En tiempos del emperador Tiberio, los conquistadores romanos habían instalado en la provincia de Judea un centro político y militar para la expansión del Imperio romano de oriente. Desde las puertas de Jerusalén, el águila imperial imponía su régimen con prefectos, pretores y gran cantidad de funcionarios públicos imperiales; con soldados y generales del ejército más grande del mundo; con castigos aleccionadores e intimidantes; con obligación de tributos a Roma y sanción a las expresiones culturales y religiosas del pueblo judío. Era de esperar que un gobernador déspota como Poncio Pilatos montara el espectáculo del escarnio público, las torturas y la muerte en la cruz para acabar con un líder tremendamente carismático que, se podía intuir, ponía en riesgo la operación del Imperio en sus colonias.

Primero hizo como que lo juzgaba, bajo la justicia laxa que no investiga ni prueba el delito, y al final se lavó las manos entregándole la decisión de la muerte al pueblo. Y el líder murió en una cruz con dos colegas de desgracia llamados Dimas y Gestas, los dos ladrones que, lejos de deshonrar con su presencia al protagonista indiscutible de la escena, lo humanizan.   

Con el pasar de los siglos los pueblos creyentes y seguidores de esta historia dieron forma a la solemnísima celebración de la pasión y muerte de Jesucristo, o Semana Santa. Esta festividad religiosa gira alrededor de la manera como se muere en santidad, padeciendo con templanza, aguantando el maltrato hasta morir como el ‘Eccehomo’, esa representación de Jesús sangrante, con el cuerpo lleno de heridas, que reina sobre el mundo desde un trono. Generación tras generación, siglo a siglo, nos han enseñado que el sacrificio pone el cielo en la mano de quien lo realiza, como los mártires que murieron perseguidos por propagar la historia del Cristo crucificado.

Viendo desde esta perspectiva a la Semana Santa, se entiende la convicción mística de quienes se oponen a cualquier forma de muerte digna, eutanasia o suicidio asistido. Está en lo profundo de sus creencias que, así como Dios no le recortó a su hijo el padecimiento en tiempos de Poncio Pilatos, tampoco permite que aliviemos nuestros sufrimientos porque él tiene toda la discrecionalidad para cortarnos el chorro de la vida cuando así lo decida.

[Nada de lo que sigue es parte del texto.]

(** X17.  The three handlers of the page show whatever the backend returned
    with st.success.  A failed insert, update or delete therefore appears
    as a success box that holds the error text, and so does an update
    submitted with both fields empty. *)
Theorem page_shows_errors_as_success faults rng inp ss db :
  exists elements ss' db',
    run faults rng inp ss db = (Return elements, ss', db')
    /\ (forall e, submitted inp = true ->
                  truthy (session_get (ss_user_id ss')) = true ->
                  truthy (session_get (ss_account_id ss')) = true ->
                  faults AtCreate 0%nat = Some e ->
                  In (Success ("Error creating asset: " ++ e)%string) elements)
    /\ (forall e, update_submitted inp = true ->
                  faults AtUpdate 0%nat = Some e ->
                  In (Success ("Error updating asset: " ++ e)%string) elements)
    /\ (update_submitted inp = true ->
        new_shares inp = None -> new_cost_basis inp = None ->
        faults AtUpdate 0%nat = None ->
        In (Success "Error updating asset: syntax error"%string) elements)
    /\ (forall e, delete_submitted inp = true ->
                  faults AtDelete 0%nat = Some e ->
                  In (Success ("Error deleting asset: " ++ e)%string) elements).
Proof.
  destruct (run_sections faults rng inp ss db)
    as (ss1 & db1 & summary & draws & added & db2 & updated & db3 & deleted & db4
        & table & _ & _ & A & U & X & _ & R).
  exists (summary ++ added ++ updated ++ deleted ++ table), ss1, db4.
  split; [exact R|]. split; [|split; [|split]].
  - intros e S Tu Ta F. unfold add_asset in A. rewrite S, Tu, Ta in A. cbn [andb] in A.
    pose proof (create_asset_fault (faults AtCreate) (session_get (ss_user_id ss1))
                  (session_get (ss_account_id ss1)) (ticker inp) (asset_class inp)
                  (purchase_date inp) (Flt (shares inp)) (Flt (cost_basis inp)) db1 e F)
      as C.
    destruct (create_asset_and_transaction _ _ _ _ _ _ _ _ _) as [[r d] l].
    cbn [fst] in C. inversion C; subst. inversion A; subst.
    rewrite !in_app_iff. right. left. left. reflexivity.
  - intros e S F. unfold update in U. rewrite S in U.
    pose proof (update_asset_fault (faults AtUpdate) (update_id inp)
                  (option_number (new_shares inp)) (option_number (new_cost_basis inp))
                  db2 e F) as C.
    destruct (update_asset _ _ _ _ _) as [[r d] l].
    cbn [fst] in C. inversion C; subst. inversion U; subst.
    rewrite !in_app_iff. right. right. left. left. reflexivity.
  - intros S N1 N2 F. unfold update in U. rewrite S, N1, N2 in U.
    cbn [option_number] in U.
    pose proof (update_asset_no_fields (faults AtUpdate) (update_id inp) db2 F) as C.
    destruct (update_asset _ _ _ _ _) as [[r d] l].
    cbn [fst] in C. inversion C; subst. inversion U; subst.
    rewrite !in_app_iff. right. right. left. left. reflexivity.
  - intros e S F. unfold delete in X. rewrite S in X.
    pose proof (delete_asset_fault (faults AtDelete) (delete_id inp) db3 e F) as C.
    destruct (delete_asset _ _ _) as [[r d] l].
    cbn [fst] in C. inversion C; subst. inversion X; subst.
    rewrite !in_app_iff. right. right. right. left. left. reflexivity.
Qed.

Lemma page_shows_errors_as_success_witness :
  exists elements ss' db',
    run delete_fails (fun _ => Float.lit_0_5) all_submitted session_sample db_sample
    = (Return elements, ss', db')
    /\ update_submitted all_submitted = true
    /\ new_shares all_submitted = None
    /\ new_cost_basis all_submitted = None
    /\ delete_fails AtUpdate 0%nat = None
    /\ delete_submitted all_submitted = true
    /\ delete_fails AtDelete 0%nat = Some "connection lost"%string
    /\ In (Success "Error updating asset: syntax error"%string) elements
    /\ In (Success "Error deleting asset: connection lost"%string) elements.
Proof.
  destruct (page_shows_errors_as_success delete_fails (fun _ => Float.lit_0_5)
              all_submitted session_sample db_sample)
    as (elements & ss' & db' & R & _ & _ & H3 & H4).
  exists elements, ss', db'.
  split; [exact R|]. do 6 (split; [reflexivity|]).
  split.
  - apply H3; reflexivity.
  - apply (H4 "connection lost"%string); reflexivity.
Defined.

(** ** A setup that failed *)

Lemma create_user_and_account_fault
    faults user_name user_email account_type provider db e :
  faults 0%nat = Some e ->
  fst (create_user_and_account faults user_name user_email account_type provider db)
  = (Return (PTuple [PNone; PNone]), db).
Proof.
  intros F.
  unfold create_user_and_account, call, create_user_and_account_body, try_except,
    bind, execute, lift, commit, rollback, ret.
  cbn -[filter map]. rewrite F. cbn. rewrite database_eta. reflexivity.
Qed.

Lemma run_after_failed_setup faults rng inp db :
  faults AtPortfolio 0%nat = None ->
  update_submitted inp = false ->
  delete_submitted inp = false ->
  run faults rng inp session_failed db
  = (Return ((if submitted inp
              then [Error "Application setup failed. Please check the backend connection."]
              else [])
             ++ [Info "Your portfolio is currently empty. Add a new asset to get started!"]),
     session_failed, db).
Proof.
  intros FP U X.
  unfold run, bootstrap, dashboard, add_asset, update, delete, holdings_view,
    session_failed.
  cbn [ss_user_id ss_account_id session_get truthy andb].
  rewrite U, X.
  assert (R : portfolio_rows PNone db = []).
  { unfold portfolio_rows. cbn [adapt sql_eq].
    rewrite filter_none by reflexivity. reflexivity. }
  destruct (submitted inp); rewrite read_portfolio_run, FP; cbn [adapt];
    rewrite R; reflexivity.
Qed.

La química farmacéutica, la medicina y la tanatología han hecho lo suyo para que hoy en día vivamos más tiempo, con una mayor calidad de vida, y más allá, también nos permitamos pensar en una muerte digna como la posibilidad del cuerpo atormentado de liberarse de un sufrimiento desbordado o de un procedimiento invasivo. Quienes apoyamos la muerte digna le hemos dado un giro a la expresión “Dios sabe cómo hace sus cosas”, para asumir que las personas tenemos la posibilidad de decidir sobre nuestro propio cuerpo, y que tenemos autonomía para tratar de evitar un sufrimiento extremo.

En esto, como en el ejercicio de tantos derechos, amigo o amiga creyentes no se estresen; nada ni nadie les va a practicar una eutanasia, les va a imponer el divorcio o a provocar un aborto sin su autorización, así como nada ni nadie le quitará tampoco su sentido desgarrador a la celebración de muerte del hijo de su Dios. Pero, apelando a la caridad cristiana, no impida que otros intenten aliviar la rudeza de las condiciones extremas del cuerpo con la puesta en práctica de una muerte digna. Estoy segura de que, si su Dios es bondadoso, le agradecerá que facilite acortar las estaciones del viacrucis a alguien en condición de enfermo terminal. Este no es un tema de divinidad, es de humanidad.